Forget about the writing and being a creative. If you are a freelancer, you are running a business. Act like it. Get organised. It took me 15 years to learn that!
The two tips? Play to your strengths – don’t stretch yourself too far to try and win every job. Take the jobs that will make you shine and take you where you want to be. The other: Know your worth. You teach the rest of the world how you deserve to be treated.
This little snippet came at just the right time for me.
I’m someone who regularly gives that advice to the writers I coach, but I don’t think I’d ever let it sink in properly for me.
Don’t try and win every job. Don’t stretch yourself too thin.
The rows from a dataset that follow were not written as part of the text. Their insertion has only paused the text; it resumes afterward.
(** Steps that leave the counts of tasks alone. *)
Definition same_tasks s s' : Prop :=
  sc_workers s' = sc_workers s ∧ sc_spawners s' = sc_spawners s ∧ sc_pending s' = sc_pending s ∧ sc_running s' = sc_running s.

Lemma same_tasks_ok s s' : same_tasks s s' → sched_ok s → sched_ok s'.
Proof. intros (Hw & Hs & Hp & Hr) []. by split; rewrite ?Hw, ?Hs, ?Hp, ?Hr. Qed.

Lemma wait_all_same s s' : wait_all_step s = Some s' → same_tasks s s'.
Proof. unfold wait_all_step. intros Hs. repeat case_match; by simplify_eq. Qed.

Lemma join_same s s' : join_step s = Some s' → same_tasks s s'.
Proof. unfold join_step. intros Hs. repeat case_match; by simplify_eq. Qed.

(** A worker goes on: its counts change by what the two global counters change. *)
Lemma worker_ok s j k k' pending running :
  sched_ok s → sc_workers s !! j = Some k →
  pending + waiting_tasks k = sc_pending s + waiting_tasks k' → running + unfinished_tasks k = sc_running s + unfinished_tasks k' →
  sched_ok (sc_set_workers (<[j := k']> (sc_workers s)) (sc_set_counts pending running s)).
Proof.
  intros [Hw Hs Hp Hr] Hj Hp' Hr'. split; simpl; rewrite ?length_insert; [done|done| |].
  - pose proof (wsum_insert waiting_tasks (sc_workers s) j k k' Hj). lia.
  - pose proof (wsum_insert unfinished_tasks (sc_workers s) j k k' Hj). lia.
Qed.

Lemma spawn_begin_ok s s' : spawn_begin s = Ok s' → sched_ok s → sched_ok s'.
Proof.
  unfold spawn_begin. intros Hb [Hw Hs Hp Hr]. destruct (sc_stopped s); simplify_eq. split; simpl; rewrite ?length_app; simpl; [done| |lia|lia].
  apply Forall_app. split; [done|]. constructor; [by apply pick_bound|done].
Qed.

Lemma spawn_dispatch_ok i best s : sc_spawners s !! i = Some best → sched_ok s → sched_ok (spawn_dispatch i best s).
Proof.
  intros Hi [Hw Hs Hp Hr]. assert (length (sc_spawners s) = S (length (delete i (sc_spawners s)))) as Hd.
  { rewrite length_delete by done. apply lookup_lt_Some in Hi. lia. }
  destruct (lookup_lt_is_Some_2 (sc_workers s) best) as [k Hk]; [by eapply (Forall_lookup_1 _ _ _ _ Hs Hi)|].
  split; simpl; rewrite ?length_alter; [done| | |].
  - by apply Forall_delete.
  - pose proof (wsum_alter waiting_tasks (λ k, mkWorker (S (wk_queued k)) (wk_starting k) (wk_bodies k) (wk_ending k)) _ _ _ Hk) as Ha.
    unfold waiting_tasks in *. simpl in *. lia.
  - pose proof (wsum_alter unfinished_tasks (λ k, mkWorker (S (wk_queued k)) (wk_starting k) (wk_bodies k) (wk_ending k)) _ _ _ Hk) as Ha.
    unfold unfinished_tasks in *. simpl in *. lia.
Qed.

Lemma spawn_rolled_back_ok i best s : sc_spawners s !! i = Some best → sched_ok s → sched_ok (spawn_failed i best s).
Proof.
  intros Hi [Hw Hs Hp Hr]. assert (length (sc_spawners s) = S (length (delete i (sc_spawners s)))) as Hd.
  { rewrite length_delete by done. apply lookup_lt_Some in Hi. lia. }
  split; simpl; [done| |lia|lia]. by apply Forall_delete.
Qed.

Lemma scope_ends_ok s j k :
  sched_ok s → sc_workers s !! j = Some k → 0 < wk_bodies k →
  sched_ok (scope_ends (sc_set_workers (<[j := worker_body_ends k]> (sc_workers s)) s)).
Proof.
  intros Hok Hj Hb. assert (0 < sc_running s) as Hr.
  { pose proof (sk_running s Hok) as Hr. pose proof (wsum_insert unfinished_tasks (sc_workers s) j k (worker_body_ends k) Hj) as Hi.
    unfold unfinished_tasks in *. simpl in *. lia. }
  assert (sched_ok (sc_set_workers (<[j := worker_body_ends k]> (sc_workers s)) (sc_set_counts (sc_pending s) (pred (sc_running s)) s))) as Hk
    by (eapply worker_ok; [done|done|unfold waiting_tasks; done|unfold unfinished_tasks; simpl; lia]).
  unfold scope_ends. simpl. case_decide; [|exact Hk]. eapply same_tasks_ok, Hk. done.
Qed.

Lemma sched_step_ok during fails s s' : sched_ok s → sched_step during fails s s' → sched_ok s'.
Proof.
  intros Hok. destruct 1 as [s s' Hb _|i best s Hi|i best s _ Hi|j k s Hj Hq|j k s Hj Hq|j k s Hj Hq|j k s Hj Hq|i s Hi|i s Hi|s s' Hw|s s' Hw|s].
  - by eapply spawn_begin_ok.
  - by apply spawn_dispatch_ok.
  - by apply spawn_rolled_back_ok.
  - eapply (worker_ok s j k _ (sc_pending s) (sc_running s)); [done|done|unfold waiting_tasks; simpl; lia|unfold unfinished_tasks; simpl; lia].
  - assert (0 < sc_pending s) as Hp.
    { pose proof (sk_pending s Hok) as Hp. pose proof (wsum_insert waiting_tasks (sc_workers s) j k (worker_started k) Hj).
      unfold waiting_tasks in *. simpl in *. lia. }
    eapply (worker_ok s j k _ (pred (sc_pending s)) (sc_running s)); [done|done|unfold waiting_tasks; simpl; lia|unfold unfinished_tasks; simpl; lia].
  - by apply scope_ends_ok.
  - eapply (worker_ok s j k _ (sc_pending s) (sc_running s)); [done|done|unfold waiting_tasks; simpl; lia|unfold unfinished_tasks; simpl; lia].
  - by eapply same_tasks_ok, Hok.
  - eapply same_tasks_ok, Hok. unfold sc_event_set. simpl. by destruct (sc_idle s).
  - by eapply same_tasks_ok, Hok; apply wait_all_same.
  - by eapply same_tasks_ok, Hok; apply join_same.
  - by eapply same_tasks_ok, Hok.
Qed.

Lemma sched_init_ok n : sched_ok (sched_init n).
Proof.
  unfold sched_init. assert (0 < (if decide (n = 0) then 1 else n)) as Hn by (case_decide; lia).
  revert Hn. generalize (if decide (n = 0) then 1 else n). intros m Hm.
  assert (∀ f, f (mkWorker 0 0 0 0) = 0 → wsum f (replicate m (mkWorker 0 0 0 0)) = 0) as Hz.
  { intros f Hf. apply wsum_zero. intros j k [-> _]%lookup_replicate. done. }
  split; simpl; rewrite ?length_replicate; [done|done|by rewrite Hz|by rewrite Hz].
Qed.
Is this gig going to help meet your goals?
I feel like I’m finally in a position where those sentences and question come into play when I’m thinking about each opportunity that comes my way.
Just an example for you – at the end of last year I pitched an editor a travel idea. I didn’t hear from her. I followed up, but still didn’t hear back so assumed it was a ‘no’.
Then, as often happens, I received an email saying they wanted to commission the story and could I file within a week or so.
And I could.
I mean, I could if I worked extra evenings, shuffled child care, gave up a day of my week to travel to the location and interview everyone involved for a 500 word story for $200.
So I said no.
I offered to put the editor in touch with another freelance writer who I thought may be interested and could possibly spin more stories out of the trip, but in the end they wanted to assign another writer to the story.
(Let’s for a minute forget that I pitched, they ran with my idea and gave it to someone else).
But what this experience, and Rachel’s Q&A with Jac taught me was that I have to spend more time on my business rather than just in it.
When you’re starting out as a freelance writer, you need to spend a load of time in your business – pitching, prospecting, marketing and so forth. But as time goes on, I’ve found that you really need to step back and think about where you want your business to go.
And for me, I want to continue writing articles that I love, but I also want to start supporting more freelance writers to earn a great living. And I have to carve out time each week to do that.
My income for January
I set myself what felt like an achievable target of $6,000 for January, especially given that I only had half the month to work.
I ended up getting commissioned $5898 (aaah, so close!)
I don’t think this is too bad seeing as I only got my first commission on the 16th of the month.
As I had a huge invoicing period in December, I barely invoiced at all in January – my total was $1980.
I’ve got a couple of small domestic famils coming up in February, a trip to TravMedia’s IMM and some fascinating stories to write. What about you?
How was your January? Have you set goals for the coming year?